After tracking my water usage in https://www.watercalculator.org/, I was somewhat surprised to find out I use less water than the average American. While I care deeply about Climate Change, I must admit in my personal life I do not really employ a lot of “green” habits, and often fail to make sustainable choices such as eschewing meat. For instance, one area where I correctly predicted I am above average in my water usage was showers where I scored 38 vs the US average of 11. I like to take long hot showers at night to relax before bed. My usage of water is 1,141 gallons per day. This was a shockingly high number; however, it is 661 gallons below the US average of 1,802.
There are three main sources for this.
First is my eating habits. I do try to limit eating meat to once a day (although the cafeteria options provided by Dickinson cause me to eat more than I would prefer), which results in 300 gallons less per day than the US average.
Next is my shopping habits. I do minimal shopping. Most of the food I eat is bought by others (the school or my parents) outside of snacks and some back up meals. Most of the things I buy are digital (i.e., movies, videogames, etc.). This puts me 292 gallons lower than the average.
Finally, I do not have a car and drive very infrequently. I drive at most twice a week, using my friend’s or family’s car and rarely more than 10 miles.
However, I should not give myself too much credit. Much of this is since I am still very much a dependent. Once I graduate from college and begin to be self-supporting, I expect this all to change. I will have to buy and prepare all my food as well as other goods. I will also own a car and expect to drive to work (although I hope to take public transport as much as possible).

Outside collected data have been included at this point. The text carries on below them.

(** The character written for a value is read back as that value. *)
Lemma b64value_b64char (i : Z) :
  0 <= i < 64 ->
  b64value (b64char i) = Some i /\ is_pad (b64char i) = false
  /\ Z_of_byte (b64char i) < 128.
Proof.
  intros Hi.
  pose proof (forall_below 64
    (fun i => match b64value (b64char i) with
              | Some j => j =? i
              | None => false
              end && negb (is_pad (b64char i))
              && (Z_of_byte (b64char i) <? 128))
    ltac:(vm_compute; reflexivity) i Hi) as H.
  cbv beta in H.
  apply andb_true_iff in H. destruct H as [H H3].
  apply andb_true_iff in H. destruct H as [H1 H2].
  apply Z.ltb_lt in H3. apply negb_true_iff in H2.
  destruct (b64value (b64char i)) as [j|]; [|discriminate H1].
  apply Z.eqb_eq in H1. subst j. repeat split; assumption.
Qed.

Lemma a2b_loop_b64char (i : Z) (r : bytes) (quad_pos : nat) (leftchar : Z)
                       (pads : nat) (out : bytes) :
  0 <= i < 64 ->
  a2b_loop (b64char i :: r) quad_pos leftchar pads out =
  match quad_pos with
  | 0%nat => a2b_loop r 1 i 0 out
  | 1%nat =>
      a2b_loop r 2 (Z.land i 15) 0
        (byte_of_Z (Z.lor (Z.shiftl leftchar 2) (Z.shiftr i 4)) :: out)
  | 2%nat =>
      a2b_loop r 3 (Z.land i 3) 0
        (byte_of_Z (Z.lor (Z.shiftl leftchar 4) (Z.shiftr i 2)) :: out)
  | _ =>
      a2b_loop r 0 0 0 (byte_of_Z (Z.lor (Z.shiftl leftchar 6) i) :: out)
  end.
Proof.
  intros Hi. destruct (b64value_b64char i Hi) as [Hv [Hp _]].
  cbn [a2b_loop]. now rewrite Hp, Hv.
Qed.
(** * go-algo: edit distance over lists and minimum-cost assignment

    A shallow embedding of the two engines of the repository:
    - [listdist.Distance], the single-row edit-distance dynamic program
      over [[]any] with per-pair costs, a reserved [Inhibit] cost and an
      optional cutoff;
    - [assign.Assign] with its solver [optimalCost], the Hungarian
      algorithm over an opaque, caller-defined cost type.

    Go slices are lists read with [!!!] and written with [<[i:=x]>]; the
    invariants of the loops keep the indices the code computes in range.
    Loops without a bound of their own take a number of iterations
    allowed and return [None] when it runs out.  [int64]
    arithmetic is [Z] arithmetic followed by [wrap64].  The definitions
    come first, the statements about them follow. *)

From stdpp Require Import base decidable option numbers list strings.
From Stdlib Require Import ZArith Lia.

Local Open Scope Z_scope.

(** ** Package listdist: the code *)

Module listdist.

(** [type CostInt int64]: two's complement wrap-around written out. *)
Definition wrap64 (z : Z) : Z := (z + 2 ^ 63) `mod` 2 ^ 64 - 2 ^ 63.

(** The values an [int64] can hold. *)
Definition int64 (z : Z) : Prop := - 2 ^ 63 ≤ z < 2 ^ 63.

(** [const Inhibit = 1<<63 - 1] *)
Definition Inhibit : Z := 2 ^ 63 - 1.

(** [type Cost struct { SwapAB, DeleteA, InsertB CostInt }] *)
Record Cost := mkCost { SwapAB : Z; DeleteA : Z; InsertB : Z }.

Section Distance.

(** The elements are Go [any] values; [nil] is the absent element handed
    to the cost function.  [==] on interface values of comparable dynamic
    type is a decidable equality. *)
Context {any : Type} `{EqDecision any} (nil : any).

Definition CostFunc := any → any → Cost.

(** [func StandardCost(ar, br any) Cost] *)
Definition StandardCost : CostFunc := λ _ _, mkCost 1 1 1.
(* ===================================================================== *)
(** * src/agent/agent_kr.py: the [OrderAgent] tools *)
(* ===================================================================== *)
Module OrderKr.

Record OrderItem : Type := MkOrderItem {
  name : string;
  size : option string;
  special_requests : option string;
}.

(** [current_item_index] starts at 0 and is only ever incremented, so it is
    a natural number. *)
Record OrderData : Type := MkOrderData {
  items : list OrderItem;
  current_item_index : nat;
}.

Inductive agent : Type := IntroAgent | OrderAgent.

(** What a tool returns: the pair (next agent or [None], reply), or nothing
    at all (a body without [return]). *)
Inductive tool_return : Type :=
  | ReturnPair (next_agent : option agent) (reply : string)
  | ReturnNone.

(** One line of the read-back, for the item at 0-based position [i]. *)
Definition summary_line (i : nat) (it : OrderItem) : string :=
  dec_nat (i + 1) +:+ ". 메뉴: " +:+ name it
    +:+ ", 사이즈: " +:+ or_else str_truthy (fun s => s) (size it) "미지정"
    +:+ ", 특별 요청: "
    +:+ or_else str_truthy (fun s => s) (special_requests it) "없음"
    +:+ nl.

(** The loop [for i, item in enumerate(items)], from position [i] on. *)
Fixpoint summary_lines (i : nat) (l : list OrderItem) : string :=
  match l with
  | [] => ""
  | it :: rest => summary_line i it +:+ summary_lines (S i) rest
  end.

Definition order_summary (l : list OrderItem) : string :=
  "주문하신 내역 최종 확인해드리겠습니다:" +:+ nl +:+ summary_lines 0 l.

(** [OrderAgent.confirm_full_order] *)
Definition confirm_full_order (d : OrderData) : tool_return * OrderData :=
  if negb (list_truthy (items d)) then
    (ReturnPair None "주문 내역이 없습니다. 주문을 다시 시작해주세요.", d)
  else
    (ReturnPair None
       (order_summary (items d) +:+ nl +:+ "이대로 주문을 진행할까요?"), d).

(** [OrderAgent.add_item_details]. The lookup [items !! current_index] is
    [None] exactly when [current_index >= len(items)]. *)
Definition add_item_details (drink_size : string)
    (special_requests : option string) (d : OrderData)
    : tool_return * OrderData :=
  let current_index := current_item_index d in
  match items d !! current_index with
  | None => confirm_full_order d
  | Some current_item =>
      let d1 :=
        MkOrderData
          (<[current_index :=
               MkOrderItem (name current_item) (Some drink_size)
                 special_requests]> (items d))
          (current_index + 1) in
      match items d1 !! current_item_index d1 with
      | Some next_item =>
          (ReturnPair None
             ("네, '" +:+ name current_item +:+ "'은(는) " +:+ drink_size
                +:+ " 사이즈"
                +:+ (if opt_truthy str_truthy special_requests
                     then ", 특별 요청: "
                            +:+ default "" special_requests
                     else "")
                +:+ " 맞으시죠? 다음 메뉴인 '" +:+ name next_item
                +:+ "'의 사이즈는 어떻게 하시겠어요?"), d1)
      | None => confirm_full_order d1
      end
  end.

(** [OrderAgent.order_confirmed], in the room named [room]: the requests it
    makes, in order. It returns nothing and writes nothing to the data. *)
Definition order_confirmed (room : string) (d : OrderData)
    : tool_return * OrderData * list runtime_request :=
  (ReturnNone, d,
   [ Interrupt;
     GenerateReply
       (Some "주문이 완료되었습니다. 픽업대로 이동해주세요. 감사합니다."%string)
       (Some false) None;
     DeleteRoom room ]).

(** [OrderAgent.order_cancelled] *)
Definition order_cancelled (room : string) (d : OrderData)
    : tool_return * OrderData * list runtime_request :=
  (ReturnNone, d,
   [ Interrupt;
     GenerateReply
       (Some "주문이 취소되었습니다. 다음에 또 이용해주세요. 안녕히 계세요."%string)
       (Some false) None;
     DeleteRoom room ]).

(** The tool calls the LLM can issue to the [OrderAgent]. *)
Inductive tool_call : Type :=
  | call_add_item_details (drink_size : string)
      (special_requests : option string)
  | call_confirm_full_order
  | call_order_confirmed
  | call_order_cancelled.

Other things tipping the scales in my favor are that I do not take baths, do not care for a lawn or garden, do not have a pool, and do not have a pet. I do not expect these to change. One concern I have that I am not sure of its impact is my use of a desktop computer. I use a personally built PC with a 600watt power supply for pretty much everything from schoolwork to gaming and because of this, (especially during the pandemic) I am using it for roughly 10+ hours a day. I am sure the water cost of this is atrocious.

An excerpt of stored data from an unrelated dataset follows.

Lemma dummyData_length (rnd : nat -> float64) :
  length (generator.dummyData rnd) = 864%nat.
Proof.
  rewrite <- (Forall2_length _ _ _ (dummyData_records rnd)). reflexivity.
Qed.

Lemma timestampOf_recordOf (ts : string) (hum temp : float64) :
  generator.timestampOf (generator.recordOf ts hum temp) = ts.
Proof. reflexivity. Qed.

Lemma wellFormed_recordOf (ts : string) (hum temp : float64) :
  generator.wellFormed (generator.recordOf ts hum temp)
  = (String.length ts =? 20)%nat.
Proof.
  unfold generator.wellFormed. rewrite timestampOf_recordOf.
  change (generator.recordOf ts hum temp !! "deviceId")
    with (Some (VString "sensor_123")).
  change (generator.recordOf ts hum temp !! "location")
    with (Some (VString "Room 1")).
  change (generator.recordOf ts hum temp !! "humidity")
    with (Some (VFloat hum)).
  change (generator.recordOf ts hum temp !! "temperature")
    with (Some (VFloat temp)).
  cbn. now rewrite !andb_true_r.
Qed.

Lemma dummyData_timestamps (rnd : nat -> float64) :
  map generator.timestampOf (generator.dummyData rnd)
  = map generator.timestampText generator.slots.
Proof.
  pose proof (dummyData_records rnd) as Hall.
  induction Hall as [|slot record sl recs (hum & temp & ->) _ IH];
    [reflexivity |].
  cbn [map]. now rewrite timestampOf_recordOf, IH.
Qed.

Lemma slots_inRange (slot : Z * Z * Z) :
  In slot generator.slots -> generator.inRange slot = true.
Proof.
  assert (forallb generator.inRange generator.slots = true) as Hall
    by (vm_compute; reflexivity).
  rewrite forallb_forall in Hall. apply Hall.
Qed.

Lemma inRange_bounds (d h m : Z) :
  generator.inRange (d, h, m) = true ->
  0 <= d <= 99 /\ 0 <= h <= 99 /\ 0 <= m <= 99.
Proof.
  unfold generator.inRange. rewrite !andb_true_iff, !Z.leb_le. tauto.
Qed.

Lemma string_length_append (a b : string) :
  String.length (a +:+ b) = (String.length a + String.length b)%nat.
Proof.
  induction a as [|c a IH]; [reflexivity |]. cbn. now rewrite IH.
Qed.

Lemma timestampText_eq (d h m : Z) :
  generator.timestampText (d, h, m)
  = "2024-02-" +:+ generator.fixArgument d +:+ "T"
    +:+ generator.fixArgument h +:+ ":" +:+ generator.fixArgument m
    +:+ ":00Z".
Proof. reflexivity. Qed.

Lemma timestampText_length (slot : Z * Z * Z) :
  In slot generator.slots ->
  String.length (generator.timestampText slot) = 20%nat.
Proof.
  intros Hin. destruct slot as [[d h] m].
  destruct (inRange_bounds d h m (slots_inRange _ Hin)) as (Hd & Hh & Hm).
  rewrite timestampText_eq, !string_length_append.
  rewrite (fixArgument_length d Hd), (fixArgument_length h Hh),
    (fixArgument_length m Hm).
  reflexivity.
Qed.

Lemma two_characters (s : string) :
  String.length s = 2%nat -> exists a b, s = String a (String b "").
Proof.
  destruct s as [|a [|b [|c s]]]; cbn; try discriminate. eauto.
Qed.

(** Different slots have different timestamps. *)
Lemma timestampText_inj (s1 s2 : Z * Z * Z) :
  In s1 generator.slots -> In s2 generator.slots ->
  generator.timestampText s1 = generator.timestampText s2 -> s1 = s2.
Proof.
  intros H1 H2. destruct s1 as [[d1 h1] m1], s2 as [[d2 h2] m2].
  destruct (inRange_bounds _ _ _ (slots_inRange _ H1)) as (Hd1 & Hh1 & Hm1).
  destruct (inRange_bounds _ _ _ (slots_inRange _ H2)) as (Hd2 & Hh2 & Hm2).
  rewrite !timestampText_eq.
  pose proof (fixArgument_reads_back d1 ltac:(lia)) as Rd1.
  pose proof (fixArgument_reads_back d2 ltac:(lia)) as Rd2.
  pose proof (fixArgument_reads_back h1 ltac:(lia)) as Rh1.
  pose proof (fixArgument_reads_back h2 ltac:(lia)) as Rh2.
  pose proof (fixArgument_reads_back m1 ltac:(lia)) as Rm1.
  pose proof (fixArgument_reads_back m2 ltac:(lia)) as Rm2.
  destruct (two_characters _ (fixArgument_length d1 Hd1)) as (? & ? & Ed1).
  destruct (two_characters _ (fixArgument_length d2 Hd2)) as (? & ? & Ed2).
  destruct (two_characters _ (fixArgument_length h1 Hh1)) as (? & ? & Eh1).
  destruct (two_characters _ (fixArgument_length h2 Hh2)) as (? & ? & Eh2).
  destruct (two_characters _ (fixArgument_length m1 Hm1)) as (? & ? & Em1).
  destruct (two_characters _ (fixArgument_length m2 Hm2)) as (? & ? & Em2).
  rewrite Ed1, Ed2, Eh1, Eh2, Em1, Em2 in *. cbn. intros E.
  injection E as -> -> -> -> -> ->.
  congruence.
Qed.

Lemma Forall2_In_r {A B : Type} (P : A -> B -> Prop)
    (l : list A) (k : list B) (y : B) :
  Forall2 P l k -> In y k -> exists x, In x l /\ P x y.
Proof.
  induction 1 as [|x y' l k Hxy _ IH]; intros Hin; [destruct Hin |].
  destruct Hin as [<-|Hin].
  - exists x. split; [left; reflexivity | exact Hxy].
  - destruct (IH Hin) as (x' & Hx' & Hp). exists x'.
    split; [right; exact Hx' | exact Hp].
Qed.

Lemma slots_NoDup : NoDup generator.slots.
Proof.
  apply (NoDup_fmap_1 generator.slotKey).
  apply (bool_decide_unpack _). vm_compute. exact I.
Qed.

End DummyData.

Section DummyDataProperties.
Import models influxdb2.

(** X15. For an argument from 0 up to the largest [int], the text of
    [fixArgument] reads back as the argument, and up to 99 it has exactly
    two characters. *)
Theorem fixArgument_nonnegative (arg : Z) :
  0 <= arg < 2 ^ 63 ->
  generator.Atoi (generator.fixArgument arg) = Some arg
  /\ (arg <= 99 -> String.length (generator.fixArgument arg) = 2%nat).
Proof.
  intros Harg. split.
  - now apply fixArgument_reads_back.
  - intros Hle. apply fixArgument_length. lia.
Qed.

(** The minute 45. *)
Lemma fixArgument_nonnegative_witness :
  generator.Atoi (generator.fixArgument 45) = Some 45
  /\ (45 <= 99 -> String.length (generator.fixArgument 45) = 2%nat).
Proof. apply (fixArgument_nonnegative 45). split; [lia | reflexivity]. Defined.

(** X16. For a negative argument from [-2^63 + 10] on, [fixArgument] puts
    the 0 in front of the sign: the text is ["0-"] followed by the digits,
    and does not read back as a number.  For the ten smallest arguments
    (below [-2^63 + 10]) the difference [arg - 10] wraps around to a positive
    number: no 0 is put in front, and the text is the decimal of the
    argument, which reads back. *)
Theorem fixArgument_negative (arg : Z) :
  - 2 ^ 63 <= arg < 0 ->
  if - 2 ^ 63 + 10 <=? arg
  then generator.fixArgument arg = "0-" +:+ generator.Itoa (- arg)
       /\ generator.Atoi (generator.fixArgument arg) = None
  else generator.fixArgument arg = generator.Itoa arg
       /\ generator.Atoi (generator.fixArgument arg) = Some arg.
Proof.
  intros Harg. destruct (Z.leb_spec (- 2 ^ 63 + 10) arg) as [Hge|Hlt].
  - assert (generator.fixArgument arg = "0-" +:+ generator.Itoa (- arg)) as E.
    { unfold generator.fixArgument. rewrite wrap64_small by lia.
      destruct (Z.ltb_spec (arg - 10) 0); [| lia].
      destruct arg as [|p|p]; [lia | lia |].
      cbn [generator.Sprintf]. rewrite append_nil_r. reflexivity. }
    split; [exact E |]. rewrite E.
    unfold generator.Atoi. cbn.
    destruct (NilEmpty.uint_of_string (generator.Itoa (- arg))); reflexivity.
  - assert (generator.fixArgument arg = generator.Itoa arg) as E.
    { unfold generator.fixArgument.
      assert (generator.wrap64 (arg - 10) = arg - 10 + 2 ^ 64) as ->.
      { unfold generator.wrap64.
        rewrite <- (Z.mod_add _ 1) by lia. rewrite Z.mod_small by lia. lia. }
      destruct (Z.ltb_spec (arg - 10 + 2 ^ 64) 0); [lia | reflexivity]. }
    split; [exact E |]. rewrite E. apply Atoi_Itoa.
Qed.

I also compared my water footprint to Israel using http://waterfootprint.org/en/resources/interactive-tools/personal-water-footprint-calculator/. I found that my annual water footprint was roughly 3,086.2 cubic meters (815,287.8 gallons) considering a $50,000 yearly income (which I figured as my college tuition costs plus the roughly 1,500 per month that I spent on food, rent, and everything else when I lived in a shared house last semester).

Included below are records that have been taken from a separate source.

(** * pdf2excel: the table-reconstruction core of [pdf2excel.py]

    A shallow embedding of [group_text_into_rows], [sort_row_into_columns]
    and [organize_into_table], with the Python builtins they call
    ([sorted], [abs], [-], [<=], dict subscription, [str.strip]).

    - a text block is a Python dict with string keys: [gmap string value];
    - a Python exception is an [Err] result; every function that can raise
      returns [result];
    - the [for] loops that mutate local variables are monadic left folds
      over the tuple of those variables. *)

From Stdlib Require Import ZArith NArith List Lia.
From stdpp Require Import base option list strings gmap sorting.

(** ** Python values and exceptions *)

(** A [str] is its sequence of Unicode code points. *)
Abbreviation pystr := (list N).

(** The literal of a [str] from an ASCII Rocq string. *)
Fixpoint str (s : string) : pystr :=
  match s with
  | EmptyString => []
  | String c s' => Ascii.N_of_ascii c :: str s'
  end.

(** The values a block's fields hold here: an [int], a [str] or [None]. *)
Inductive value : Type :=
  | VInt (z : Z)
  | VStr (s : pystr)
  | VNone.

Inductive exn : Type :=
  | KeyError (k : string)
  | TypeError
  | AttributeError
  | IndexError.

Inductive result (A : Type) : Type :=
  | Ok (a : A)
  | Err (e : exn).
Arguments Ok {A} a.
Arguments Err {A} e.

Definition bind {A B} (r : result A) (k : A → result B) : result B :=
  match r with
  | Ok a => k a
  | Err e => Err e
  end.

Notation "'do' x <- e ; k" := (bind e (fun x => k))
  (at level 10, x name, e at level 100, k at level 200).
Notation "'do' ' p <- e ; k" := (bind e (fun x => match x with p => k end))
  (at level 10, p pattern, e at level 100, k at level 200).

Fixpoint mapM {A B} (f : A → result B) (xs : list A) : result (list B) :=
  match xs with
  | [] => Ok []
  | x :: xs' => do y <- f x; do ys <- mapM f xs'; Ok (y :: ys)
  end.

(** A [for] loop whose body updates the loop state [s] and may raise. *)
Fixpoint foldM {S A} (step : S → A → result S) (s : S) (xs : list A) : result S :=
  match xs with
  | [] => Ok s
  | x :: xs' => do s' <- step s x; foldM step s' xs'
  end.

(** ** Builtins *)

(** [str.isspace] on one code point: the code points whose Unicode category
    is Zs or whose bidirectional class is WS, B or S. *)
Definition isspace (c : N) : bool :=
  ((9 <=? c) && (c <=? 13) || (28 <=? c) && (c <=? 32)
   || (c =? 133) || (c =? 160) || (c =? 5760)
   || (8192 <=? c) && (c <=? 8202)
   || (c =? 8232) || (c =? 8233) || (c =? 8239) || (c =? 8287)
   || (c =? 12288))%N.

Fixpoint lstrip (s : pystr) : pystr :=
  match s with
  | [] => []
  | c :: s' => if isspace c then lstrip s' else s
  end.

Definition rstrip (s : pystr) : pystr := reverse (lstrip (reverse s)).

(** [s.strip()] *)
Definition strip (s : pystr) : pystr := lstrip (rstrip s).

(** [s < t] on [str]: lexicographic on code points. *)
Fixpoint str_lt (s t : pystr) : bool :=
  match s, t with
  | _, [] => false
  | [], _ :: _ => true
  | c :: s', d :: t' => (c <? d)%N || (c =? d)%N && str_lt s' t'
  end.

(** [s <= t] on [str]. *)
Definition str_le (s t : pystr) : bool := negb (str_lt t s).

(** [d[k]] *)
Definition getitem (d : gmap string value) (k : string) : result value :=
  match d !! k with
  | Some v => Ok v
  | None => Err (KeyError k)
  end.

(** [a < b] *)
Definition py_lt (a b : value) : result bool :=
  match a, b with
  | VInt x, VInt y => Ok (x <? y)%Z
  | VStr s, VStr t => Ok (str_lt s t)
  | _, _ => Err TypeError
  end.

(** [a <= b] *)
Definition py_le (a b : value) : result bool :=
  match a, b with
  | VInt x, VInt y => Ok (x <=? y)%Z
  | VStr s, VStr t => Ok (str_le s t)
  | _, _ => Err TypeError
  end.

(** [a - b] *)
Definition py_sub (a b : value) : result value :=
  match a, b with
  | VInt x, VInt y => Ok (VInt (x - y))
  | _, _ => Err TypeError
  end.

(** [abs(a)] *)
Definition py_abs (a : value) : result value :=
  match a with
  | VInt x => Ok (VInt (Z.abs x))
  | _ => Err TypeError
  end.

(** [v.strip()]: only a [str] has the method. *)
Definition py_strip (v : value) : result pystr :=
  match v with
  | VStr s => Ok (strip s)
  | _ => Err AttributeError
  end.

(** [sorted(xs, key=key)].  The keys are all computed first, in list order,
    so the first key that raises ends the call; then the (key, item) pairs
    are sorted with [<] on the keys alone.  The sort is stable: an item goes
    in front of the first item whose key is not smaller than its own.  On
    keys that are all [int] or all [str] no comparison raises and the stable
    order is unique; on two or more keys of which one is [None] or which mix
    [int] and [str], some comparison raises [TypeError], here as in
    CPython; a list of fewer than two items is never compared. *)
Fixpoint insert_keyed {A} (kx : value * A) (l : list (value * A))
    : result (list (value * A)) :=
  match l with
  | [] => Ok [kx]
  | ky :: l' =>
      do c <- py_lt (fst ky) (fst kx);
      if c then do r <- insert_keyed kx l'; Ok (ky :: r)
      else Ok (kx :: l)
  end.

Fixpoint sort_keyed {A} (l : list (value * A)) : result (list (value * A)) :=
  match l with
  | [] => Ok []
  | kx :: l' => do s <- sort_keyed l'; insert_keyed kx s
  end.

Definition sorted {A} (key : A → result value) (xs : list A) : result (list A) :=
  do keyed <- mapM (fun x => do k <- key x; Ok (k, x)) xs;
  do s <- sort_keyed keyed;
  Ok (map snd s).

(** ** The core *)

Abbreviation block := (gmap string value).

(** The loop state of [group_text_into_rows]:
    [(rows, current_row, current_row_y)]. *)
Abbreviation group_state := (list (list block) * list block * value)%type.

(** One iteration of [for block in sorted_blocks[1:]]. *)
Definition group_step (st : group_state) (blk : block) : result group_state :=
  let '(rows, current_row, current_row_y) := st in
  do t <- getitem blk "top";
  do d <- py_sub t current_row_y;
  do y_difference <- py_abs d;
  do c <- py_le y_difference (VInt 5);
  if c then Ok (rows, current_row ++ [blk], current_row_y)
  else
    do t' <- getitem blk "top";
    Ok (rows ++ [current_row], [blk], t').

Definition group_text_into_rows (text_blocks : list block)
    : result (list (list block)) :=
  match text_blocks with
  | [] => Ok []
  | _ :: _ =>
      do sorted_blocks <- sorted (fun x => getitem x "top") text_blocks;
      match sorted_blocks with
      | [] => Err IndexError
      | first :: rest =>
          do current_row_y <- getitem first "top";
          do '(rows, current_row, _) <-
            foldM group_step ([], [first], current_row_y) rest;
          Ok (rows ++ [current_row])
      end
  end.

I then compared this to the water consumption of someone earning $50,000 in Israel and got 5,479.4 cubic meters (1,447,504.3 gallons) of annual water usage. This is obviously much higher at 2,393 more. I think it should be noted though that my class-equivalent in Israel (relative to their society) probably earns less money, and thus consumes less water, so this may be somewhat of an unfair comparison. Nonetheless, it is unmistakable that Israelis’ water usage is certainly much higher.
I suspect the main culprit behind the larger water footprint for Israeli food is since much of it is imported. Despite a state-nurtured agricultural sector, and food-processing industry, Israel is extremely dependent on food imports to supply its consumers as a result of limited arable land (US Dept of Commerce 2019). Israel imports over 90% of its wheat consumption (Schuster 2019) Importing food not only increases the monetary cost of food, it also increases its “virtual water” cost due to the multitude of water-inputs embedded in transportation.
This higher water usage is certainly not because Israelis can be more liberal with their water usage than Americans. On the contrary, it is quite the opposite. Like most/all MENA countries, water is a precious resource in Israel due to its arid climate. Tracking the water levels of Lake Kinneret (Sea of Galilee), historically one of the major natural sources of Israeli fresh water, continues to be a national obsession (Amit and Shadeh 2016), even as Israel has turned to desalinating Mediterranean sea water as the primary source of its water consumption (Lidman 2019).
While security and political concerns are the most prominent motivations behind Israel’s continued illegal occupation of the West Bank and Golan Heights, strategic control over disputed water sources such as the Western Mountain aquifer are also guiding interests (Amit and Shadeh 2016). For Gazans, the contaminated coastal aquifer, coupled with restrictive Israeli control on electricity and water outflows continues to perpetuate a continually worsening humanitarian crisis (Ibid). In this way, the Israeli-Palestinian conflict can be construed as a water conflict. This is politically unsustainable.
As climate changes continues to drive rainfall decreases and droughts in the region (Schuster 2019), Israel will have to turn more and more to desalination to make up losses (Amit and Shadeh 2016). Because desalination is expensive and energy hungry, this is unsustainable, both economically and environmentally.